こうやって、そばにいてくれるのも、認めてくれるのも、親しかいないのだ。先生まで「朝倉さんに白雪姫をやらせたのは間違いだった」とため息を吐いていた。そもそもクジ引きなどで選んだから、こんな劇になったのだ。だめ人間は、むしろ先生だろう。全て悪かったのは瞳だと勘違いしているのも、生徒を悪者扱いするのも性格が歪んでいる。教師は、こういう自分さえよければというタイプが多いのかもしれない。
だんだんと劇の辛い気持ちが薄れてきた頃、今度は大嫌いな運動会で、恥ずかしい思いをした。マラソンで、瞳は勢いよく転んだ。心配する人はなく、馬鹿にする笑いだけ聞こえた。体操服が土で汚れても、声もかけてくれない。ビリになって、また恥ずかしい。その時も、歩は「頑張ったね。最後まで走って偉かった」と笑顔で言って、母親の暖かみを強く感じた。
「私、大人になったら、ママみたいになりたい」
「え?」
「優しくて、子供想いで。なれるかな?」
「なれるよ。瞳は、優しい女の子だから」
「そっか。ありがとう」
こくりと頷いた。
とはいえ、好きな人はいない。つまり、子供を産むことはできない。いつか、かっこいい人と恋人同士になれるのか。可愛くない自分を愛してくれる男子。一人くらいはいるのだろうか。
「うーん。今日も塚田くん、超かっこよかったなあー」
ベッドの上で、塚田が問題を解いた姿が蘇った。本当に、いうことなしのイケメン。人間は、一つや二つ欠点があるものだが、塚田にはそれがない。優等生。文武両道。穏やか。三拍子そろった完璧な王子様。マンガでしか見たことがない。

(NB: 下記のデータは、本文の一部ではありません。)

(* ===== verification/RecordingProps.v ===== *)
(** The properties of recordings: the writer's bookkeeping, the round trip,
    the index, truncated files, and that reading always ends. *)

From S2P Require Import Prelude Float Protocol Model Codec Recording RecordingSpec.

Local Open Scope Z_scope.

(** ** The writer *)

Inductive push := PushFrame (f : RecordedFrame) | PushMarker (m : RecordingMarker).

Definition do_push (w : RecordingWriter) (p : push) : RecordingWriter :=
  match p with PushFrame f => push_frame f w | PushMarker m => push_marker m w end.

Definition pushed_frames (ps : list push) : list RecordedFrame :=
  omap (λ p, match p with PushFrame f => Some f | _ => None end) ps.
Definition pushed_markers (ps : list push) : list RecordingMarker :=
  omap (λ p, match p with PushMarker m => Some m | _ => None end) ps.

(** A writer holds exactly what was pushed, in order: the frames, the
    markers in the V2 format only, and a manifest whose frame count is the
    number of frames (as a [u64]) and whose stop time is the time of the last
    frame, or the start time before the first one. *)
Lemma writer_contents id scene t v ps :
  let w := foldl do_push (start_with_format id scene t v) ps in
  w.(frames) = pushed_frames ps ∧
  w.(markers) = match v with V2 => pushed_markers ps | V1 => [] end ∧
  w.(version) = v ∧
  w.(manifest) = mkManifest id scene t
    (match last (pushed_frames ps) with Some f => f.(rf_timestamp_ns) | None => t end)
    (wrap64 (Z.of_nat (length (pushed_frames ps)))).
Proof.
  induction ps as [|p ps IH] using rev_ind; [by destruct v|].
  unfold pushed_frames, pushed_markers in *. rewrite foldl_snoc, !omap_app.
  set (w := foldl do_push _ ps) in *. destruct IH as (Hf & Hk & Hv & Hm).
  destruct p as [f|k]; cbn [do_push omap list_omap]; rewrite ?app_nil_r.
  - unfold push_frame. cbn. rewrite Hf, Hm, last_snoc. cbn. by rewrite Hv.
  - unfold push_marker. rewrite Hv. destruct v; cbn; by rewrite ?Hk.
Qed.

Section props.
Context {fs : FileSystem} {bm : Bincode RecordingManifest} {bk : Bincode (list RecordingMarker)}
  {bf : Bincode RecordedFrame}.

「美沙子が言ってた通り、友だちにはなれるといいけど。難しい。テンパって顔が真っ赤になったら、おかしい子って見られちゃうもんな。あーあ。ドジでおっちょこちょいじゃなかったら、少しはおしゃべりできたかもしれないのに……」
体型が変えられないのと同じで、こういう性格も治せない。ずっと遠くから眺めているだけなんて。モタモタしていたら、絶対に塚田は他の女の子と付き合う。付き合ったら、視線を送るのも困難になる。

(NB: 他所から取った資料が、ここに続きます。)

(* ===== verification/Export.v ===== *)
(** The exporters of a loaded recording: [motionstage-export-chan/src/lib.rs]
    (one line per channel and sample) and [motionstage-export-usd/src/lib.rs]
    (a USD stage in text form, one scope per frame).

    Each is stated to lose nothing by a reader of its format that recovers what
    was exported, as long as the names of attributes stay clear of the
    characters the formats use as separators; nothing in the program checks
    that they do ([export_gaps]). *)

From S2P Require Import Prelude Text Float FloatText Protocol Model Recording Fixtures.

Local Open Scope Z_scope.

Definition newline : char := char_of_Z 10.
Definition space : char := char_of_Z 32.
Definition quote : char := char_of_Z 34.

Definition chars (c : char) : string := String c "".

Section export.
Context `{UuidFormat}.

(** ** Chan *)

(** [encode_value] of motionstage-export-chan. *)
Definition chan_encode_value (value : AttributeValue) : string :=
  match value with
  | VBool v => show_bool v
  | Int32 v => show_Z v
  | Float32 v => show_f32 v
  | Float64 v => show_f64 v
  | Vec2f v => join " " (show_f32 <$> vec_to_list v)
  | Vec3f v => join " " (show_f32 <$> vec_to_list v)
  | Vec4f v => join " " (show_f32 <$> vec_to_list v)
  | Quatf v => join " " (show_f32 <$> vec_to_list v)
  | Mat4f v => join " " (show_f32 <$> (vec_to_list v ≫= vec_to_list))
  | Trigger v => show_bool v
  end.

(** [format!("{} {} {} {}", timestamp_ns, object_id, channel, text)]. *)
Definition chan_line (timestamp_ns : Z) (object_id : ObjectId) (channel text : string) : string :=
  join " " [show_Z timestamp_ns; uuid_to_string object_id; channel; text].

(** The lines of one attribute: positions and rotations have one per axis. *)
Definition chan_attribute (timestamp_ns : Z) (attr : RecordedAttribute) : list string :=
  let line suffix text := chan_line timestamp_ns attr.(ra_object_id) (attr.(ra_attribute) +:+ suffix) text in
  match attr.(ra_value) with
  | Vec3f v => zip_with (λ suffix x, line suffix (show_f32 x)) [".tx"; ".ty"; ".tz"] (vec_to_list v)
  | Quatf v => zip_with (λ suffix x, line suffix (show_f32 x)) [".qx"; ".qy"; ".qz"; ".qw"] (vec_to_list v)
  | value => [line "" (chan_encode_value value)]
  end.

Definition chan_lines (recording : RecordingFile) : list string :=
  frame ← recording.(file_frames);
  attr ← frame.(rf_attributes);
  chan_attribute frame.(rf_timestamp_ns) attr.

Definition chan_export (recording : RecordingFile) : string :=
  join (chars newline) (chan_lines recording).

(** ** USD *)

(** [encode_value] of motionstage-export-usd. *)
Definition usd_encode_value (value : AttributeValue) : string :=
  match value with
  | VBool v => show_bool v
  | Int32 v => show_Z v
  | Float32 v => show_f32 v
  | Float64 v => show_f64 v
  | Vec2f v => join " " (show_f32 <$> vec_to_list v)
  | Vec3f v => join " " (show_f32 <$> vec_to_list v)
  | Vec4f v => join " " (show_f32 <$> vec_to_list v)
  | Quatf v => join " " (show_f32 <$> vec_to_list v)
  | Mat4f v => join " " (show_f32 <$> (vec_to_list v ≫= vec_to_list))
  | Trigger v => show_bool v
  end.

Definition quoted (s : string) : string := chars quote +:+ s +:+ chars quote.
Definition ln (s : string) : string := s +:+ chars newline.

(** The name of the USD property an attribute becomes. *)
Definition usd_property (attr : RecordedAttribute) : string :=
  "o" +:+ uuid_to_string attr.(ra_object_id) +:+ "_" +:+ attr.(ra_attribute).

Definition usd_attribute (attr : RecordedAttribute) : string :=
  "            custom string " +:+ usd_property attr +:+ " = " +:+ quoted (usd_encode_value attr.(ra_value)).

Definition usd_frame (frame : RecordedFrame) : list string :=
  ["        def Scope " +:+ quoted ("f_" +:+ show_Z frame.(rf_timestamp_ns)) +:+ " {"]
  ++ (usd_attribute <$> frame.(rf_attributes))
  ++ ["        }"].
(* ===== verification/WebRtc.v ===== *)
(** [crates/motionstage-webrtc/src/lib.rs]: the peer session of the server, a
    wrapper of one connection of the [webrtc] crate. *)

From S2P Require Import Prelude Protocol.

Local Open Scope Z_scope.

(** What the session uses of the [webrtc] crate.  Its state [rtc_world] is outside
    of the server; every call may change it and may fail with a text. *)
Class WebRtcCrate := {
  rtc_world : Type;
  RTCPeerConnection : Type;
  RTCSessionDescription : Type;
  rd_text : RTCSessionDescription → string;
  rtc_register_default_codecs : rtc_world → rtc_world * res string ();
  rtc_register_default_interceptors : rtc_world → rtc_world * res string ();
  rtc_new_peer_connection : rtc_world → rtc_world * res string RTCPeerConnection;
  rtc_create_offer : RTCPeerConnection → rtc_world → rtc_world * res string RTCSessionDescription;
  rtc_create_answer : RTCPeerConnection → rtc_world → rtc_world * res string RTCSessionDescription;
  rtc_set_local_description : RTCPeerConnection → RTCSessionDescription → rtc_world → rtc_world * res string ();
  rtc_set_remote_description : RTCPeerConnection → RTCSessionDescription → rtc_world → rtc_world * res string ();
  rtc_parse_offer : string → res string RTCSessionDescription;
  rtc_parse_answer : string → res string RTCSessionDescription;
  rtc_add_ice_candidate : RTCPeerConnection → IceCandidate → rtc_world → rtc_world * res string ();
  rtc_add_track : RTCPeerConnection → string → string → rtc_world → rtc_world * res string ();
}.

Inductive WebRtcError :=
  | PeerError (e : string)
  | SdpError (e : string)
  | IceError (e : string)
  | TrackError (e : string).

(** The derived [Display]. *)
Definition webrtc_error_text (e : WebRtcError) : string :=
  match e with
  | PeerError e => "peer error: " +:+ e
  | SdpError e => "sdp error: " +:+ e
  | IceError e => "ice error: " +:+ e
  | TrackError e => "track error: " +:+ e
  end.

Section webrtc.
Context `{WebRtcCrate}.

(** A call of the crate under [.map_err(f)?]. *)
Definition rtc_call {A} (f : string → WebRtcError) (m : rtc_world → rtc_world * res string A) :
    prog rtc_world WebRtcError A := λ w,
  match m w with (w', r) => (w', map_err f r) end.

Definition WebRtcSession_new : prog rtc_world WebRtcError RTCPeerConnection :=
  rtc_call PeerError rtc_register_default_codecs;;
  rtc_call PeerError rtc_register_default_interceptors;;
  rtc_call PeerError rtc_new_peer_connection.

Definition create_offer (peer : RTCPeerConnection) : prog rtc_world WebRtcError SdpMessage :=
  offer ← rtc_call SdpError (rtc_create_offer peer);
  rtc_call SdpError (rtc_set_local_description peer offer);;
  mret (mkSdp Offer (rd_text offer)).

Definition create_answer (peer : RTCPeerConnection) : prog rtc_world WebRtcError SdpMessage :=
  answer ← rtc_call SdpError (rtc_create_answer peer);
  rtc_call SdpError (rtc_set_local_description peer answer);;
  mret (mkSdp Answer (rd_text answer)).

Definition apply_remote_sdp (peer : RTCPeerConnection) (message : SdpMessage) :
    prog rtc_world WebRtcError () :=
  description ← match message.(sdp_ty) with
    | Offer => lift (map_err SdpError (rtc_parse_offer message.(sdp_text)))
    | Answer => lift (map_err SdpError (rtc_parse_answer message.(sdp_text)))
    end;
  rtc_call SdpError (rtc_set_remote_description peer description).

Definition add_ice_candidate (peer : RTCPeerConnection) (candidate : IceCandidate) :
    prog rtc_world WebRtcError () :=
  rtc_call IceError (rtc_add_ice_candidate peer candidate).

(** A local H.264 sample track at 90 kHz. *)
Definition add_h264_track (peer : RTCPeerConnection) (stream_id track_id : string) :
    prog rtc_world WebRtcError () :=
  rtc_call TrackError (rtc_add_track peer track_id stream_id).
End webrtc.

塚田の好きなタイプは? 好きな人はいるの? 片想いしてるなら、誰? 気になって仕方がない。背が高くて数学も英語も得意な子が好みと答えられたらショックだが、一度でいいから聞いてみたい。瞳が好みのタイプじゃなかったとしても、視線を向けることは可能だ。
「明日は、どんな塚田くんが見れるかな? 楽しみ」
想像……というか、妄想しながら目を閉じた。夢の中で塚田が出てくる日もある。それくらい、彼で頭がいっぱいという意味だ。今夜は会えるかな。会えるといいな。毎晩、幸せ気分で眠っている。
「瞳、こっちにおいで」
白い衣装をまとった塚田が、目の前に立って、手を差し伸べている。
「待って。そっちに行くから」
瞳はウェディングドレスを着ていて、大好きな彼の広い胸に飛び込むように抱きつく。
「今日は、俺たちの特別な日だよ」
「うん。私たち、やっと結ばれるんだね」
甘いキス。ああ、ずっと願っていた。この幸せな記念日……。
「……あれ?」
ふっと目が覚めた。とても自分に都合のいい夢を見ていたのに気づく。かああっと顔が真っ赤に火照った。
「私、本当に馬鹿だ……。声もかけられないのに、結婚の夢なんか見て……。恥ずかしい……」
これは、絶対に誰にも言えない。恥ずかしすぎる。バレないように気をつけようと自分に言い聞かせた。